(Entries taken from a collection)
(* ===== verification/ServerRuns.v ===== *)
(** * Runs of the server

    The system hands over the packets of the requests in flight, in any order,
    each with a result and a number of bytes of its choice; a worker thread
    handles one at a time.  [shutdown] may be called in between.  The file ends
    with what holds in every state a started server reaches. *)
From S2P Require Import Prelude Heap CLib Slice Buffer Os ClientContext IocpServer.
From S2P Require Import ServerInv ServerSafe.

Section runs.
Context {VM : VirtualMem} {OS : WinOS}.
Variable notify : client -> action unit.

(** The bytes received are in the context's array when the packet arrives. *)
Definition deliver (o : op) (data : bytes) (s : Sys) : Sys :=
  match op_ov o with
  | OvRecv c =>
      sys_ctxs (alter (λ x, set_recvIo (mkRecvIo (recv_base (m_recvIoCtx x))
        (data ++ dropZ (lenZ data) (m_recvBuf (m_recvIoCtx x)))) x) c (s_ctxs s)) s
  | _ => s
  end.

(** A packet the system may hand over: a receive brings as many bytes as it
    reports, and no more than the array holds. *)
Definition packet_ok (p : completion) (data : bytes) : bool :=
  (0 <=? cp_bytes p) &&
  match op_ov (cp_op p) with
  | OvRecv _ => (lenZ data =? cp_bytes p) && (cp_bytes p <=? IO_BUF_SIZE)
  | _ => bool_decide (data = [])
  end.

What you are asked to do. Show the data once more, exactly as it was written.

Output of the exercise.
(* ===== verification/ServerRuns.v ===== *)
(** * Runs of the server

    The system hands over the packets of the requests in flight, in any order,
    each with a result and a number of bytes of its choice; a worker thread
    handles one at a time.  [shutdown] may be called in between.  The file ends
    with what holds in every state a started server reaches. *)
From S2P Require Import Prelude Heap CLib Slice Buffer Os ClientContext IocpServer.
From S2P Require Import ServerInv ServerSafe.

Section runs.
Context {VM : VirtualMem} {OS : WinOS}.
Variable notify : client -> action unit.

(** The bytes received are in the context's array when the packet arrives. *)
Definition deliver (o : op) (data : bytes) (s : Sys) : Sys :=
  match op_ov o with
  | OvRecv c =>
      sys_ctxs (alter (λ x, set_recvIo (mkRecvIo (recv_base (m_recvIoCtx x))
        (data ++ dropZ (lenZ data) (m_recvBuf (m_recvIoCtx x)))) x) c (s_ctxs s)) s
  | _ => s
  end.

(** A packet the system may hand over: a receive brings as many bytes as it
    reports, and no more than the array holds. *)
Definition packet_ok (p : completion) (data : bytes) : bool :=
  (0 <=? cp_bytes p) &&
  match op_ov (cp_op p) with
  | OvRecv _ => (lenZ data =? cp_bytes p) && (cp_bytes p <=? IO_BUF_SIZE)
  | _ => bool_decide (data = [])
  end.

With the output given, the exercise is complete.